Ce déplacement s’inscrit dans la série de consultations engagées autour de sa candidature. Macky Sall doit notamment rencontrer le président sénégalais Bassirou Diomaye Faye avant de quitter la capitale dans la foulée.
L’ancien chef de l’État a précisé sur le réseau social X que cette visite était directement liée à sa campagne internationale. Il a aussi exprimé le souhait de revenir ultérieurement à Dakar afin d’échanger avec ses militants et ses sympathisants.
Sa candidature se construit ainsi depuis le Maroc, où il réside actuellement. Ce choix place le Royaume au cœur de la nouvelle étape de son parcours après douze années à la tête du Sénégal.

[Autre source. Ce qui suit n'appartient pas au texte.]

(** * pyrin: named-handler registries and dependency-ordered package loading

    A shallow embedding of the registry code of
    [pyrin/security/hashing/manager.py], of the validator services of
    [pyrin/validator/services.py] and of the package loader described for
    [pyrin/packaging], together with the properties their specification
    states about them. *)

From Stdlib Require Import ZArith Ascii String List Lia.
From stdpp Require Import gmap strings list fin_maps.

Local Open Scope string_scope.
Local Open Scope list_scope.

(** ** Python values, strings and exceptions *)

Module Py.

(** The values an option of a [**options] dictionary is given in the calls
    this development looks at. *)
Inductive pyval : Type :=
  | PyNone
  | PyBool (b : bool)
  | PyInt (z : Z)
  | PyStr (s : string).

#[global] Instance pyval_eq_dec : EqDecision pyval.
Proof. solve_decision. Defined.

(** [v is True]: identity with the singleton [True]. *)
Definition is_True (v : pyval) : bool :=
  match v with
  | PyBool true => true
  | _ => false
  end.

(** [bool(v)]: the truth value of an object. *)
Definition truthy (v : pyval) : bool :=
  match v with
  | PyNone => false
  | PyBool b => b
  | PyInt z => negb (z =? 0)%Z
  | PyStr s => negb (String.length s =? 0)%nat
  end.

(** [options.get(key, default)]. *)
Definition options_get (options : gmap string pyval) (key : string)
    (default : pyval) : pyval :=
  match options !! key with
  | Some v => v
  | None => default
  end.

(** A [str] is its sequence of code points; [ascii] holds the code points
    below 256.  These are the ones [str.isspace] accepts in that range. *)
Definition isspace (c : ascii) : bool :=
  let n := nat_of_ascii c in
  (((9 <=? n) && (n <=? 13)) || ((28 <=? n) && (n <=? 32))
   || (n =? 133) || (n =? 160))%nat.

Fixpoint lstrip (s : string) : string :=
  match s with
  | EmptyString => EmptyString
  | String c s' => if isspace c then lstrip s' else s
  end.

Fixpoint reverse_onto (s acc : string) : string :=
  match s with
  | EmptyString => acc
  | String c s' => reverse_onto s' (String c acc)
  end.

Definition reverse (s : string) : string := reverse_onto s EmptyString.

Definition rstrip (s : string) : string := reverse (lstrip (reverse s)).

(** [s.strip()] *)
Definition strip (s : string) : string := rstrip (lstrip s).

(** [len(s)] *)
Definition len (s : string) : nat := String.length s.

Fixpoint all_space (s : string) : bool :=
  match s with
  | EmptyString => true
  | String c s' => isspace c && all_space s'
  end.

(** What a call does: it returns a value or raises. *)
Inductive outcome (E A : Type) : Type :=
  | Return (a : A)
  | Raise (e : E).

Arguments Return {E A} a.
Arguments Raise {E A} e.

(** A method of an object with state [S]: the state it leaves is the one
    reached when it returned or raised. *)
Definition method (S E A : Type) : Type := S -> outcome E A * S.

Definition ret {S E A} (a : A) : method S E A := fun s => (Return a, s).

Definition raise {S E A} (e : E) : method S E A := fun s => (Raise e, s).

Definition bind {S E A B} (m : method S E A) (k : A -> method S E B)
    : method S E B :=
  fun s =>
    match m s with
    | (Return a, s') => k a s'
    | (Raise e, s') => (Raise e, s')
    end.

Definition read {S E} : method S E S := fun s => (Return s, s).

Definition put {S E} (s' : S) : method S E unit := fun _ => (Return tt, s').

End Py.

Import Py.

Declare Scope py_scope.
Delimit Scope py_scope with py.
Notation "x <- m ;; k" := (bind m (fun x => k))
  (at level 100, m at next level, right associativity) : py_scope.
Notation "m ;; k" := (bind m (fun _ => k))
  (at level 100, right associativity) : py_scope.
Local Open Scope py_scope.

(** ** The hashing manager: [pyrin/security/hashing/manager.py] *)

Module Hashing.

(** An object handed to [register_hashing_handler].  [is_HashingBase] is
    [isinstance(instance, HashingBase)], [get_name] what [instance.get_name()]
    returns ([None] is Python's [None]) and [ident] the object's identity,
    which tells two instances of one name apart. *)
Record instance : Type := Instance {
  is_HashingBase : bool;
  get_name : option string;
  ident : nat
}.

#[global] Instance instance_eq_dec : EqDecision instance.
Proof. solve_decision. Defined.

Inductive error : Type :=
  | InvalidHashingHandlerTypeError
  | InvalidHashingHandlerNameError
  | DuplicatedHashingHandlerError
  | HashingHandlerNotFoundError
  | KeyError.

(** A line written by [print_warning]: the instance that is replaced and
    the one that replaces it. *)
Record warning : Type := Warning {
  old_instance : instance;
  new_instance : instance
}.

(** [HashingManager]: the [_hashing_handlers] context and the warnings
    printed so far. *)
Record HashingManager : Type := Manager {
  _hashing_handlers : gmap string instance;
  printed : list warning
}.

(** [HashingManager.__init__] *)
Definition init : HashingManager :=
  {| _hashing_handlers := ∅; printed := [] |}.

(** [name in self._hashing_handlers.keys()] *)
Definition contains (name : string) : method HashingManager error bool :=
  self <- read ;;
  ret (bool_decide (name ∈ dom (_hashing_handlers self))).

(** [self._hashing_handlers[name]] *)
Definition getitem (name : string) : method HashingManager error instance :=
  self <- read ;;
  match _hashing_handlers self !! name with
  | Some found => ret found
  | None => raise KeyError
  end.

(** [self._hashing_handlers[name] = value] *)
Definition setitem (name : string) (value : instance)
    : method HashingManager error unit :=
  self <- read ;;
  put {| _hashing_handlers := <[name := value]> (_hashing_handlers self);
           printed := printed self |}.

Definition print_warning (old new : instance)
    : method HashingManager error unit :=
  self <- read ;;
  put {| _hashing_handlers := _hashing_handlers self;
           printed := printed self ++ [Warning old new] |}.

(** [instance.get_name() is None or len(instance.get_name().strip()) == 0] *)
Definition invalid_name (inst : instance) : bool :=
  match get_name inst with
  | None => true
  | Some name => (len (strip name) =? 0)%nat
  end.

Definition register_hashing_handler (inst : instance)
    (options : gmap string pyval) : method HashingManager error unit :=
  if negb (is_HashingBase inst) then raise InvalidHashingHandlerTypeError
  else
    match get_name inst with
    | None => raise InvalidHashingHandlerNameError
    | Some name =>
        if (len (strip name) =? 0)%nat then raise InvalidHashingHandlerNameError
        else
          present <- contains name ;;
          (if present : bool then
             let replace := options_get options "replace" (PyBool false) in
             if negb (is_True replace) then raise DuplicatedHashingHandlerError
             else
               old <- getitem name ;;
               print_warning old inst
           else ret tt) ;;
          setitem name inst
    end.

La visite intervient toutefois dans un contexte politique toujours sensible. Macky Sall reste une personnalité qui divise dans son pays depuis la tentative de report de l’élection présidentielle de 2024, finalement annulée par le Conseil constitutionnel après une période de fortes tensions.

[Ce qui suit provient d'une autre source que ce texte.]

(** ** The table of opponent counts *)

(** X8: [opponent_counts(games)] holds exactly the keys that the games
    produce at least once, each with the number of times it is produced;
    every count in the table is positive. *)
Theorem opponent_counts_lookup (games0 : list Game) k c :
  opponent_counts games0 !! k = Some c ↔
  c = occurrences k (oppositions games0) ∧ 0 < c.
Proof.
  unfold opponent_counts. rewrite Counter_lookup.
  destruct (decide (k ∈ oppositions games0)) as [Hin|Hin].
  - pose proof (occurrences_pos _ _ Hin). split.
    + intros [= <-]. done.
    + by intros [-> _].
  - rewrite (occurrences_absent _ _ Hin). split; [done|]. intros [-> ?]. lia.
Qed.

Lemma pairing_comm p q : pairing p q = pairing q p.
Proof.
  unfold pairing. destruct (decide (p ≤ q)), (decide (q ≤ p)); try done.
  - f_equal; lia.
  - lia.
Qed.

Lemma pairing_diag a b p : pairing a b = (p, p) → a = p ∧ b = p.
Proof. unfold pairing. destruct (decide (a ≤ b)); by intros [= -> ->]. Qed.

Lemma size_list_to_set_le (l : list Player) :
  (size (list_to_set l : gset Player) ≤ length l)%nat.
Proof.
  induction l as [|x l IH]; [done|].
  cbn [list_to_set foldr length]. rewrite size_union_alt, size_singleton.
  assert (size ((list_to_set l : gset Player) ∖ {[x]}) ≤ size (list_to_set l : gset Player))%nat
    by (apply subseteq_size, subseteq_difference_l; done).
  lia.
Qed.

Lemma size_list_to_set_NoDup (l : list Player) :
  size (list_to_set l : gset Player) = length l → NoDup l.
Proof.
  induction l as [|x l IH]; [constructor|].
  cbn [list_to_set foldr length]. intros Hsize.
  pose proof (size_list_to_set_le l) as Hle.
  destruct (decide (x ∈ l)) as [Hin|Hin].
  - exfalso.
    assert (({[x]} : gset Player) ∪ list_to_set l = list_to_set l) as Heq.
    { apply set_eq. intros y. rewrite elem_of_union, elem_of_singleton.
      rewrite elem_of_list_to_set. split; [intros [->|?]; done|by right]. }
    rewrite Heq in Hsize. lia.
  - constructor; [done|]. apply IH.
    rewrite size_union, size_singleton in Hsize; [lia|].
    intros y Hy1%elem_of_singleton Hy2%elem_of_list_to_set. by subst.
Qed.

(** The four players of a valid game are different. *)
Lemma valid_game_NoDup (g : Game) :
  valid_game g → NoDup [g.1.1; g.1.2; g.2.1; g.2.2].
Proof.
  intros Hg%four_distinct_valid_game. unfold four_distinct in Hg.
  apply bool_decide_eq_true in Hg. by apply size_list_to_set_NoDup.
Qed.

Lemma valid_game_sides_differ a1 a2 b1 b2 :
  valid_game ((a1, a2), (b1, b2)) →
  a1 ≠ a2 ∧ a1 ≠ b1 ∧ a1 ≠ b2 ∧ a2 ≠ b1 ∧ a2 ≠ b2 ∧ b1 ≠ b2.
Proof.
  intros Hnd%valid_game_NoDup. simpl in Hnd.
  apply NoDup_cons in Hnd as [H1 Hnd]. apply NoDup_cons in Hnd as [H2 Hnd].
  apply NoDup_cons in Hnd as [H3 _].
  apply not_elem_of_cons in H1 as [? H1]. apply not_elem_of_cons in H1 as [? H1].
  apply not_elem_of_cons in H1 as [? _].
  apply not_elem_of_cons in H2 as [? H2]. apply not_elem_of_cons in H2 as [? _].
  apply not_elem_of_cons in H3 as [? _]. done.
Qed.

(** X9: the table of opponent counts is symmetric, and when every game is
    between four different players nobody opposes himself. *)
Theorem opposed_symmetric (games0 : list Game) p q :
  Forall valid_game games0 →
  opposed games0 p q = opposed games0 q p ∧ opposed games0 p p = 0.
Proof.
  intros Hvalid. unfold opposed. split; [by rewrite pairing_comm|].
  unfold opponent_counts. rewrite count_of_Counter.
  apply occurrences_absent. intros Hin.
  assert (pairing p p = (p, p)) as Hpp by (apply pairing_id; lia).
  rewrite Hpp in Hin.
  apply list_elem_of_bind in Hin as ([[a1 a2] [b1 b2]] & Hk & Hg).
  rewrite Forall_forall in Hvalid. apply Hvalid in Hg.
  apply valid_game_sides_differ in Hg as (_ & ? & ? & ? & ? & _).
  repeat (apply elem_of_cons in Hk as [Hk|Hk];
          [symmetry in Hk; apply pairing_diag in Hk as [-> ->]; done|]).
  by apply elem_of_nil in Hk.
Qed.

Lemma opposed_symmetric_witness :
  Forall valid_game games_8 ∧
  opposed games_8 1 5 = opposed games_8 5 1 ∧ opposed games_8 1 1 = 0.
Proof.
  assert (Forall valid_game games_8) as Hvalid
    by (apply (bool_decide_unpack _); vm_compute; exact I).
  split; [exact Hvalid|]. exact (opposed_symmetric games_8 1 5 Hvalid).
Defined.

Section counter_sums.
Context `{Countable K}.

Lemma total_count_insert (m : gmap K Z) k c :
  m !! k = None → total_count (<[k := c]> m) = total_count m + c.
Proof.
  intros Hk. unfold total_count.
  rewrite map_fold_insert_L; [done| |done]. intros. lia.
Qed.

Lemma total_count_Counter (keys : list K) :
  total_count (Counter keys) = Z.of_nat (length keys).
Proof.
  induction keys as [|k keys IH] using rev_ind; [done|].
  rewrite Counter_snoc, length_app. cbn [length].
  unfold count_of. destruct (Counter keys !! k) as [c|] eqn:Hk; simpl.
  - rewrite <-insert_delete_eq.
    rewrite total_count_insert by apply lookup_delete_eq.
    rewrite <-(insert_delete_id (Counter keys) k c) in IH by done.
    rewrite total_count_insert in IH by apply lookup_delete_eq. lia.
  - rewrite total_count_insert by done. lia.
Qed.

Lemma occurrences_Permutation (k : K) (keys keys' : list K) :
  keys ≡ₚ keys' → occurrences k keys = occurrences k keys'.
Proof. intros Hperm. unfold occurrences. by rewrite Hperm. Qed.

Lemma Counter_Permutation (keys keys' : list K) :
  keys ≡ₚ keys' → Counter keys = Counter keys'.
Proof.
  intros Hperm. apply map_eq. intros k. rewrite !Counter_lookup.
  rewrite (occurrences_Permutation k _ _ Hperm).
  destruct (decide (k ∈ keys)) as [Hin|Hin].
  - by rewrite decide_True by (by rewrite <-Hperm).
  - by rewrite decide_False by (by rewrite <-Hperm).
Qed.
End counter_sums.

Lemma length_oppositions games0 :
  length (oppositions games0) = (4 * length games0)%nat.
Proof.
  induction games0 as [|[[a1 a2] [b1 b2]] l IH]; [done|].
  change (oppositions (((a1, a2), (b1, b2)) :: l))
    with ([pairing a1 b1; pairing a1 b2; pairing a2 b1; pairing a2 b2] ++ oppositions l).
  rewrite length_app, IH. simpl. lia.
Qed.

(** X10: the counts of [opponent_counts(games)] add up to four times the
    number of games: every game adds four oppositions to the table. *)
Theorem opponent_counts_total (games0 : list Game) :
  total_count (opponent_counts games0) = 4 * Z.of_nat (length games0).
Proof.
  unfold opponent_counts. rewrite total_count_Counter, length_oppositions. lia.
Qed.

Lemma oppositions_Permutation games0 games1 :
  games0 ≡ₚ games1 → oppositions games0 ≡ₚ oppositions games1.
Proof.
  unfold oppositions. induction 1 as [|g l l' _ IH|g g' l|l1 l2 l3 _ IH1 _ IH2].
  - done.
  - rewrite !bind_cons. by rewrite IH.
  - rewrite !bind_cons. solve_Permutation.
  - by rewrite IH1.
Qed.

Lemma total_difference_nonneg (games0 : list Game) optimal :
  0 ≤ total_difference games0 optimal.
Proof.
  unfold total_difference.
  apply (map_fold_weak_ind (λ r _, 0 ≤ r)); [done|].
  intros k c m r _ Hr. pose proof (cube_abs_nonneg c optimal). lia.
Qed.

Lemma total_difference_Permutation (games0 games1 : list Game) optimal :
  games0 ≡ₚ games1 → total_difference games0 optimal = total_difference games1 optimal.
Proof.
  intros Hperm. unfold total_difference, opponent_counts.
  by rewrite (Counter_Permutation _ _ (oppositions_Permutation _ _ Hperm)).
Qed.

(** X11: [total_difference] is never negative, and it depends on the games
    only, not on their order in the list. *)
Theorem total_difference_order (games0 games1 : list Game) optimal :
  games0 ≡ₚ games1 →
  total_difference games0 optimal = total_difference games1 optimal ∧
  0 ≤ total_difference games0 optimal.
Proof.
  intros Hperm. split; [by apply total_difference_Permutation|].
  apply total_difference_nonneg.
Qed.

Lemma total_difference_order_witness :
  games_8 ≡ₚ reverse games_8 ∧
  total_difference games_8 2 = total_difference (reverse games_8) 2 ∧
  0 ≤ total_difference games_8 2.
Proof.
  assert (games_8 ≡ₚ reverse games_8) as Hperm
    by (apply (bool_decide_unpack _); vm_compute; exact I).
  split; [exact Hperm|]. exact (total_difference_order _ _ 2 Hperm).
Defined.

(** ** The rows of the table printed by [report] *)

Lemma sum_Z_cons x (l : list Z) : sum_Z (x :: l) = x + sum_Z l.
Proof. done. Qed.

Lemma sum_Z_fmap_add {A} (f g : A → Z) (l : list A) :
  sum_Z ((λ x, f x + g x) <$> l) = sum_Z (f <$> l) + sum_Z (g <$> l).
Proof.
  induction l as [|x l IH]; [done|]. rewrite !fmap_cons, !sum_Z_cons. lia.
Qed.

Lemma sum_Z_fmap_zero {A} (f : A → Z) (l : list A) :
  (∀ x, x ∈ l → f x = 0) → sum_Z (f <$> l) = 0.
Proof.
  induction l as [|x l IH]; [done|]. intros Hf. rewrite fmap_cons, sum_Z_cons.
  rewrite (Hf x) by left. rewrite IH; [done|]. intros y Hy. apply Hf. by right.
Qed.

Lemma occurrences_app `{EqDecision K} (k : K) (keys1 keys2 : list K) :
  occurrences k (keys1 ++ keys2) = occurrences k keys1 + occurrences k keys2.
Proof. unfold occurrences. rewrite filter_app, length_app. lia. Qed.

Lemma occurrences_singleton `{EqDecision K} (k x : K) :
  occurrences k [x] = indicator (k = x).
Proof.
  unfold occurrences, indicator. rewrite (filter_cons _ x []), filter_nil.
  by destruct (decide (k = x)).
Qed.

Lemma pairing_eq row col a b :
  pairing row col = pairing a b ↔ row = a ∧ col = b ∨ row = b ∧ col = a.
Proof.
  unfold pairing.
  destruct (decide (row ≤ col)), (decide (a ≤ b)); split;
    try (intros [= -> ->]; tauto); intros [[-> ->]|[-> ->]]; try done;
    f_equal; lia.
Qed.

(** In a duplicate-free list a value is met once if it is there, never
    otherwise. *)
Lemma sum_Z_indicator_eq (x : Player) (l : list Player) :
  NoDup l → sum_Z ((λ col, indicator (col = x)) <$> l) = indicator (x ∈ l).
Proof.
  unfold indicator. induction 1 as [|y l Hy _ IH].
  - by rewrite decide_False by apply not_elem_of_nil.
  - rewrite fmap_cons, sum_Z_cons, IH. destruct (decide (y = x)) as [->|Hne].
    + rewrite decide_False by done. by rewrite decide_True by left.
    + destruct (decide (x ∈ l)) as [Hin|Hin].
      * by rewrite decide_True by (by right).
      * rewrite decide_False; [done|]. by intros [?|?]%elem_of_cons.
Qed.

Section row_sums.
Context (people : list Player) (row : Player).

Lemma row_sum_keys_sum games0 :
  row_sum games0 people row = keys_sum people row (oppositions games0).
Proof.
  unfold row_sum, keys_sum. f_equal. apply list_fmap_ext. intros _ col _.
  unfold opposed, opponent_counts. apply count_of_Counter.
Qed.

Lemma keys_sum_app keys1 keys2 :
  keys_sum people row (keys1 ++ keys2)
  = keys_sum people row keys1 + keys_sum people row keys2.
Proof.
  unfold keys_sum. rewrite <-sum_Z_fmap_add. f_equal.
  apply list_fmap_ext. intros _ col _. apply occurrences_app.
Qed.

(** One opposition of [a] and [b] adds one to the row of [a] and one to
    the row of [b]. *)
Lemma keys_sum_singleton a b :
  NoDup people → a ∈ people → b ∈ people → a ≠ b →
  keys_sum people row [pairing a b] = indicator (row = a) + indicator (row = b).
Proof.
  intros Hnd Ha Hb Hab. unfold keys_sum.
  destruct (decide (row = a)) as [->|Hra]; [|destruct (decide (row = b)) as [->|Hrb]].
  - rewrite (list_fmap_ext _ (λ col, indicator (col = b))).
    + rewrite sum_Z_indicator_eq by done. unfold indicator.
      repeat case_decide; done.
    + intros _ col _. rewrite occurrences_singleton. unfold indicator.
      destruct (decide (col = b)) as [->|Hne]; [by rewrite decide_True|].
      rewrite decide_False; [done|]. rewrite pairing_eq. intros [[_ ?]|[? _]]; done.
  - rewrite (list_fmap_ext _ (λ col, indicator (col = a))).
    + rewrite sum_Z_indicator_eq by done. unfold indicator.
      repeat case_decide; done.
    + intros _ col _. rewrite occurrences_singleton. unfold indicator.
      destruct (decide (col = a)) as [->|Hne].
      * rewrite decide_True; [done|]. rewrite pairing_eq. by right.
      * rewrite decide_False; [done|]. rewrite pairing_eq. intros [[? _]|[_ ?]]; done.
  - rewrite sum_Z_fmap_zero.
    + unfold indicator. repeat case_decide; done.
    + intros col _. rewrite occurrences_singleton. unfold indicator.
      rewrite decide_False; [done|]. rewrite pairing_eq. intros [[? _]|[? _]]; done.
Qed.

Lemma keys_sum_game a1 a2 b1 b2 :
  NoDup people → valid_game ((a1, a2), (b1, b2)) →
  players_game ((a1, a2), (b1, b2)) ⊆ list_to_set people →
  keys_sum people row [pairing a1 b1; pairing a1 b2; pairing a2 b1; pairing a2 b2]
  = 2 * indicator (row ∈ players_game ((a1, a2), (b1, b2))).
Proof.
  intros Hnd Hvalid Hsub.
  apply valid_game_sides_differ in Hvalid as (H12 & H13 & H14 & H23 & H24 & H34).
  assert (a1 ∈ people ∧ a2 ∈ people ∧ b1 ∈ people ∧ b2 ∈ people) as (Ha1 & Ha2 & Hb1 & Hb2).
  { unfold players_game, players_pair in Hsub. simpl in Hsub.
    repeat split; apply (elem_of_list_to_set (C := gset Player)), Hsub;
      rewrite !elem_of_union, !elem_of_singleton; tauto. }
  change [pairing a1 b1; pairing a1 b2; pairing a2 b1; pairing a2 b2]
    with ([pairing a1 b1] ++ [pairing a1 b2] ++ [pairing a2 b1] ++ [pairing a2 b2]).
  rewrite !keys_sum_app, !keys_sum_singleton by done.
  unfold indicator, players_game, players_pair. simpl.
  destruct (decide (row ∈ ({[a1; a2]} : gset Player) ∪ {[b1; b2]})) as [Hin|Hin].
  - rewrite !elem_of_union, !elem_of_singleton in Hin.
    unfold Player in *.
    repeat case_decide; destruct Hin as [[?|?]|[?|?]]; lia.
  - rewrite !elem_of_union, !elem_of_singleton in Hin. unfold Player in *.
    repeat case_decide; first [lia|tauto].
Qed.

Son bilan économique fait également l’objet de contestations. La Cour des comptes sénégalaise a accusé son gouvernement d’avoir sous-évalué l’endettement et le déficit publics. Les estimations sur les emprunts non déclarés ont ensuite été revues à la hausse par S&P Global Ratings. Macky Sall rejette toute irrégularité.
L’Organisation des Nations unies doit choisir cette année son dixième secrétaire général. Le mandat commencera le 1er janvier 2027 et s’étendra sur cinq ans.

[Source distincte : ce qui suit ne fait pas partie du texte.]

(** [s.split("/")] *)
Fixpoint split_slash (s : string) : list string :=
  match s with
  | EmptyString => [EmptyString]
  | String c s' =>
      if Ascii.eqb c slash then EmptyString :: split_slash s'
      else
        match split_slash s' with
        | [] => [String c EmptyString]
        | p :: ps => String c p :: ps
        end
  end.

Definition real_component (p : string) : bool :=
  negb (String.eqb p "" || String.eqb p ".").

(** Exactly two leading slashes are kept apart, otherwise one stands for
    any number of them. *)
Definition anchor_of (s : string) : string :=
  match s with
  | String a (String b (String c _)) =>
      if Ascii.eqb a slash then
        if Ascii.eqb b slash then
          if Ascii.eqb c slash then "/" else "//"
        else "/"
      else ""
  | String a (String b EmptyString) =>
      if Ascii.eqb a slash then
        if Ascii.eqb b slash then "//" else "/"
      else ""
  | String a EmptyString => if Ascii.eqb a slash then "/" else ""
  | EmptyString => ""
  end.

(** [Path(s)] *)
Definition path_of_string (s : string) : Path :=
  {| anchor := anchor_of s;
     tail_parts := filter real_component (split_slash s) |}.

(** [p.name] *)
Definition name (p : Path) : string := last (tail_parts p) "".

(** [s.rfind(c)], [None] for -1. *)
Fixpoint rfind (c : ascii) (s : string) : option nat :=
  match s with
  | EmptyString => None
  | String a s' =>
      match rfind c s' with
      | Some i => Some (S i)
      | None => if Ascii.eqb a c then Some O else None
      end
  end.

(** The index of the dot that starts the suffix, when there is one:
    [0 < i < len(name) - 1]. *)
Definition suffix_start (nm : string) : option nat :=
  match rfind dot nm with
  | Some i =>
      if (Nat.ltb 0 i && Nat.ltb (S i) (String.length nm))%bool then Some i
      else None
  | None => None
  end.

(** [p.stem] and [p.suffix] *)
Definition stem (p : Path) : string :=
  match suffix_start (name p) with
  | Some i => substring 0 i (name p)
  | None => name p
  end.

Definition suffix (p : Path) : string :=
  match suffix_start (name p) with
  | Some i => substring i (String.length (name p) - i) (name p)
  | None => ""
  end.

Fixpoint contains (c : ascii) (s : string) : bool :=
  match s with
  | EmptyString => false
  | String a s' => Ascii.eqb a c || contains c s'
  end.

(** [p.with_name(nm)] *)
Definition with_name (p : Path) (nm : string) : result Path :=
  if String.eqb (name p) "" then Raise ValueError
  else if (String.eqb nm "" || contains slash nm || String.eqb nm ".")%bool
  then Raise ValueError
  else Ok {| anchor := anchor p; tail_parts := removelast (tail_parts p) ++ [nm] |}.

(** ** Lines 66-87: quantise, name the output, save *)

(** [f.convert("P", palette=ADAPTIVE, colors=colors, ...)] on an RGBA frame
    of at least 1 by 1: Pillow quantises to [colors] entries and refuses a
    number outside 1..256 ([ValueError], "bad number of colors"), or one that
    does not fit a C [int] ([OverflowError]). *)
Definition quantize (colors : Z) (f : Img) : result Img :=
  if ((colors <? - 2 ^ 31)%Z || (2 ^ 31 - 1 <? colors)%Z)%bool
  then Raise OverflowError
  else if ((colors <? 1)%Z || (256 <? colors)%Z)%bool then Raise ValueError
  else Ok (QuantizeAdaptive f colors).

(** Lines 67-71, frame by frame. *)
Fixpoint quantize_all (colors : Z) (fs : list Img) : result (list Img) :=
  match fs with
  | [] => Ok []
  | f :: fs' =>
      q <- quantize colors f ;;
      qs <- quantize_all colors fs' ;;
      Ok (q :: qs)
  end.

(** The arguments of the one [save] call. *)
Record SaveCall : Type := {
  save_self : Img;
  save_fp : Path;
  save_all : bool;
  append_images : list Img;
  duration : list Z;
  loop_count : Z;
  optimize : bool;
  disposal : Z;
  transparency : Z
}.

Section Save.

(** Writing the file (lines 76-85), as the encoder and the file system
    answer the call. *)
Variable image_save : SaveCall -> result unit.

(** The function after line 24 ([Image.open]); the result carries the call
    that was saved next to the returned path. *)
Definition optimize_gif (im : Image) (input_path : Path)
  (max_width max_height colors fps : Z) : result (SaveCall * Path) :=
  new_size <- plan_size (fst (im_size im)) (snd (im_size im))
                        max_width max_height ;;
  sel <- select_frames im new_size fps ;;
  paletted <- quantize_all colors (fst sel) ;;
  out_path <- with_name input_path (stem input_path ++ ".optimized.gif") ;;
  match paletted with
  | [] => Raise IndexError
  | first :: rest =>
      let call :=
        {| save_self := first;
           save_fp := out_path;
           save_all := true;
           append_images := rest;
           duration := snd sel;
           loop_count := 0;
           optimize := true;
           disposal := 2;
           transparency := 0 |} in
      saved <- image_save call ;;
      Ok (call, out_path)
  end.

End Save.

(** ** [int(s)] on a command-line argument

    An argument is the bytes the system hands over.  Python decodes them as
    UTF-8, each byte outside a well-formed sequence becoming a lone
    surrogate ([surrogateescape]); [int] then reads the code points. *)

Local Open Scope N_scope.

Definition bytes_of_string (s : string) : list N :=
  map N_of_ascii (list_ascii_of_string s).

Definition continuation (b : N) : bool := (128 <=? b) && (b <=? 191).

(** The first two bytes of a well-formed sequence of three, and of four. *)
Definition three_ok (b0 b1 : N) : bool :=
  (b0 =? 224) && (160 <=? b1) && (b1 <=? 191)
  || (225 <=? b0) && (b0 <=? 236) && continuation b1
  || (b0 =? 237) && (128 <=? b1) && (b1 <=? 159)
  || (238 <=? b0) && (b0 <=? 239) && continuation b1.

Macky Sall compte parmi les cinq candidats officiellement déclarés. En cas de désignation, il deviendrait le troisième Africain à occuper cette fonction après l’Égyptien Boutros Boutros-Ghali et le Ghanéen Kofi Annan.
Président du Sénégal de 2012 à 2024, il a accompagné l’entrée du pays dans l’ère de la production pétrolière et gazière. Sa visite à Dakar doit désormais lui permettre de consolider ses soutiens avant une échéance décisive pour la diplomatie africaine.